その音が消える前に、君へ。
透き通って濁る



関わらない、そうは思ってはいても人と人との関わりは単純で、複雑だ。


関わる気なんてこれっぽっちもないというのに、どうしてこうなった。


「……」



無言のまま私はその場で動きを止めた。


うるさい音が響いているのは私の力のせいではなく、やけにうるさい図書室にいるせいだ。
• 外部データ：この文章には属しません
(* ===== verification/TrustStore.v ===== *)
(** * Loading trust anchors (pkix-truststore/src/lib.rs)

    Files are read up to a cap, PEM bundles and DER certificates become trust
    anchors.  The file system, the PEM reader of [x509-cert] and the decoders
    are parameters. *)
From S2P Require Import Prelude X509 PathTypes Aia LintTypes.

(** ** Input and output *)

(** [std::io::Error]: its kind and its rendering. *)
Record io_error := { io_kind : ErrorKind.ErrorKind; io_display : bytes }.

(** What a read at a position of an open file gives: an octet, the end, or an
    error; a device may never end. *)
Inductive ReadStep := Octet (b : N) | Eof | ReadError (e : io_error).

(** An open file: the length that its metadata report, when they can be read,
    and its contents. *)
Record File := { metadata_len : option N; contents : nat → ReadStep }.

(** [fs::File::open] *)
Class FileSystem (Path : Type) := open : Path → io_error + File.

(** [file.take(limit).read_to_end(&mut bytes)], from a position; a read that
    is interrupted is repeated by the library and is no step. *)
Fixpoint take_read_to_end (f : nat → ReadStep) (limit pos : nat) : io_error + bytes :=
  match limit with
  | 0 => inr []
  | S limit =>
      match f pos with
      | Eof => inr []
      | ReadError e => inl e
      | Octet b =>
          match take_read_to_end f limit (S pos) with
          | inl e => inl e
          | inr r => inr (b :: r)
          end
      end
  end.

(** ** Errors *)
Record IoFailure := { failure_kind : ErrorKind.ErrorKind; failure_message : bytes }.
(** [IoFailure::from_io] *)
Definition from_io (e : io_error) : IoFailure :=
  {| failure_kind := io_kind e; failure_message := io_display e |}.

(** [io_error_kind_serde::serialize] and [deserialize] of this crate, on the
    string. *)
Definition serialize_kind (k : ErrorKind.ErrorKind) : string := ErrorKind.kind_debug k.
Definition deserialize_kind (s : string) : ErrorKind.ErrorKind :=
  if decide (s = "NotFound") then ErrorKind.NotFound
  else if decide (s = "PermissionDenied") then ErrorKind.PermissionDenied
  else if decide (s = "ConnectionRefused") then ErrorKind.ConnectionRefused
  else if decide (s = "ConnectionReset") then ErrorKind.ConnectionReset
  else if decide (s = "ConnectionAborted") then ErrorKind.ConnectionAborted
  else if decide (s = "NotConnected") then ErrorKind.NotConnected
  else if decide (s = "AddrInUse") then ErrorKind.AddrInUse
  else if decide (s = "AddrNotAvailable") then ErrorKind.AddrNotAvailable
  else if decide (s = "BrokenPipe") then ErrorKind.BrokenPipe
  else if decide (s = "AlreadyExists") then ErrorKind.AlreadyExists
  else if decide (s = "WouldBlock") then ErrorKind.WouldBlock
  else if decide (s = "InvalidInput") then ErrorKind.InvalidInput
  else if decide (s = "InvalidData") then ErrorKind.InvalidData
  else if decide (s = "TimedOut") then ErrorKind.TimedOut
  else if decide (s = "WriteZero") then ErrorKind.WriteZero
  else if decide (s = "Interrupted") then ErrorKind.Interrupted
  else if decide (s = "Unsupported") then ErrorKind.Unsupported
  else if decide (s = "UnexpectedEof") then ErrorKind.UnexpectedEof
  else if decide (s = "OutOfMemory") then ErrorKind.OutOfMemory
  else ErrorKind.Other.

Inductive TrustError :=
| Io (e : IoFailure)
| Pem (e : DerError)
| Der (e : DerError)
| NoCertificates
| MalformedAnchor (index : nat) (source : DerError).

(** [impl From<io::Error> for Error] *)
Definition trust_error_from_io (e : io_error) : TrustError := Io (from_io e).

(** The [?] on a result of the standard library. *)
Definition io_try {A} (r : io_error + A) : result TrustError A :=
  match r with inl e => Err (trust_error_from_io e) | inr a => Ok a end.

(** ** Files *)
Definition DEFAULT_FILE_SIZE_CAP : N := 67108864.

(** [cap.saturating_add(1)] *)
Definition u64_saturating_add (a b : N) : N := N.min u64_max (a + b).

Definition invalid_data (message : bytes) : TrustError :=
  trust_error_from_io {| io_kind := ErrorKind.InvalidData; io_display := message |}.

Section files.
Context {Path : Type} `{FileSystem Path}.

Definition read_file_capped (path : Path) (cap : N) : result TrustError bytes :=
  file ← io_try (open path);
  _ ← match metadata_len file with
      | Some len =>
          fail_if (bool_decide (cap < len)%N)
            (invalid_data (str "trust-anchor file is " ++ fmt_u64 len ++
               str " bytes; exceeds " ++ fmt_u64 cap ++ str "-byte cap"))
      | None => Ok tt
      end;
  bytes ← io_try (take_read_to_end (contents file) (N.to_nat (u64_saturating_add cap 1)) 0);
  if decide (cap < N.of_nat (length bytes))%N then
    Err (invalid_data (str "trust-anchor file exceeds " ++ fmt_u64 cap ++
      str "-byte cap during read"))
  else Ok bytes.
End files.

(** ** Certificates *)

(** [Certificate::load_pem_chain]: the certificates of a bundle, or an error
    with its kind; the library panics on some inputs. *)
Record PemError := { pem_kind : bool; pem_error : der_error }.
Class PemLib := load_pem_chain : bytes → result PemError (list Certificate).

Definition UTF8_BOM : bytes := [239; 187; 191]%N.
Definition BEGIN_BOUNDARY : bytes := str "-----BEGIN CERTIFICATE-----".

(** [bytes.strip_prefix(UTF8_BOM).unwrap_or(bytes)] *)
Definition strip_bom (b : bytes) : bytes :=
  if decide (UTF8_BOM `prefix_of` b) then drop (length UTF8_BOM) b else b.

(** [bytes.windows(n)] *)
Definition windows (n : nat) (b : bytes) : list bytes :=
  (λ i, take n (drop i b)) <$> seq 0 (S (length b) - n).

Definition map_pem_chain_error (e : PemError) : TrustError :=
  if pem_kind e then Pem (der_error_new (pem_error e)) else Der (der_error_new (pem_error e)).

(** [into_iter().map(f).collect::<Result<Vec<_>, _>>()]: the first error ends
    it. *)
Fixpoint collect {A B E} (f : A → result E B) (l : list A) : result E (list B) :=
  match l with
  | [] => Ok []
  | x :: l => y ← f x; (y ::.) <$> collect f l
  end.

Section certificates.
Context `{PemLib} `{DecodeOwned Certificate} `{DecodeOwned NameConstraints}.

(** [TrustAnchor::try_from(c).map_err(Error::Der)] *)
Definition anchor_from (c : Certificate) : result TrustError TrustAnchor :=
  map_err Der (trust_anchor_try_from c).

Definition from_pem (b : bytes) : result TrustError (list TrustAnchor) :=
  let b := strip_bom b in
  if negb (existsb (λ w, bool_decide (w = BEGIN_BOUNDARY)) (windows (length BEGIN_BOUNDARY) b))
  then Err NoCertificates
  else
    certs ← map_err map_pem_chain_error (load_pem_chain b);
    if decide (certs = []) then Err NoCertificates else collect anchor_from certs.

(** The function [from_der] of the crate. *)
Definition anchor_from_der (b : bytes) : result TrustError TrustAnchor :=
  cert ← lift_der (λ e, Der (der_error_new e)) (from_der (T:=Certificate) b);
  anchor_from cert.

(** The closure of [from_der_iter]. *)
Definition indexed_anchor (index : nat) (b : bytes) : result TrustError TrustAnchor :=
  cert ← lift_der (λ e, MalformedAnchor index (der_error_new e)) (from_der (T:=Certificate) b);
  map_err (MalformedAnchor index) (trust_anchor_try_from cert).

(** [iter.enumerate().map(..).collect()], with the part of the iterator that is
    not polled. *)
Fixpoint collect_indexed (index : nat) (iter : list bytes) :
    result TrustError (list TrustAnchor) * list bytes :=
  match iter with
  | [] => (Ok [], [])
  | b :: iter =>
      match indexed_anchor index b with
      | Ok a => let (r, rest) := collect_indexed (S index) iter in ((a ::.) <$> r, rest)
      | Err e => (Err e, iter)
      | Panic => (Panic, iter)
      end
  end.

Definition from_der_iter (iter : list bytes) :
    result TrustError (list TrustAnchor) * list bytes :=
  let (r, rest) := collect_indexed 0 iter in
  (anchors ← r; if decide (anchors = []) then Err NoCertificates else Ok anchors, rest).

Context {Path : Type} `{FileSystem Path}.

Definition from_pem_file_with_cap (path : Path) (cap : N) : result TrustError (list TrustAnchor) :=
  bytes ← read_file_capped path cap; from_pem bytes.
Definition from_pem_file (path : Path) : result TrustError (list TrustAnchor) :=
  from_pem_file_with_cap path DEFAULT_FILE_SIZE_CAP.
Definition from_der_file_with_cap (path : Path) (cap : N) : result TrustError TrustAnchor :=
  bytes ← read_file_capped path cap; anchor_from_der bytes.
Definition from_der_file (path : Path) : result TrustError TrustAnchor :=
  from_der_file_with_cap path DEFAULT_FILE_SIZE_CAP.
End certificates.

(** [impl Display for IoFailure] and [Error]; the rendering of [DerError] is
    its message. *)
Definition io_failure_display (e : IoFailure) : bytes := failure_message e.
Definition trust_error_display (e : TrustError) : bytes :=
  match e with
  | Io e => str "i/o error: " ++ io_failure_display e
  | Pem e => str "PEM decoding failed: " ++ str (message e)
  | Der e => str "DER decoding failed: " ++ str (message e)
  | NoCertificates =>
      str "input contained no certificates (no `-----BEGIN CERTIFICATE-----` marker; " ++
      str "if the input is non-PEM the loader cannot tell)"
  | MalformedAnchor index source =>
      str "malformed certificate at position " ++ fmt_u64 (N.of_nat index) ++ str ": " ++
      str (message source)
  end.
テスト期間も終わったというのに、何故か今日は人が集まりざわめいている。


そんな中で私の興味を持たせる存在、榊くんと借りようとしていた本へと手を伸ばしたタイミングが被り、どう対処していいのか分からずに固まることしかできなかった。


少女漫画でよくあるシーンとはいえ、ドキドキするというよりも気まづさしかない。


伸ばしていた手を元に戻し、とりあえず会釈して回れ右をするが、あの……とか細い声が私の耳に入り込むがそのまま聞こえないフリをして足を動かした。


しかし、私の足音をかき消すようにもう一つの足音が横を通り過ぎていく。


先回りされて私が読みたかった本を無言で突き出す榊くんに、少し目を見開いて驚くもののそれ以上は反応しない。


誰だって予期せぬ出来事に対して、すぐアクションなど起こせるわけもない。


と言うよりかは、アクションを起こしたくなかった。


人の印象というものはすぐに植え付けられるし、何よりもこの人とは関わりたくない。


差し出されたままその場に突っ立っていると、榊くんは微かに眉をしかめた。



「「……」」



二人とも無言を貫き通すしかなく、気まづい空気が微かに流れ始めた。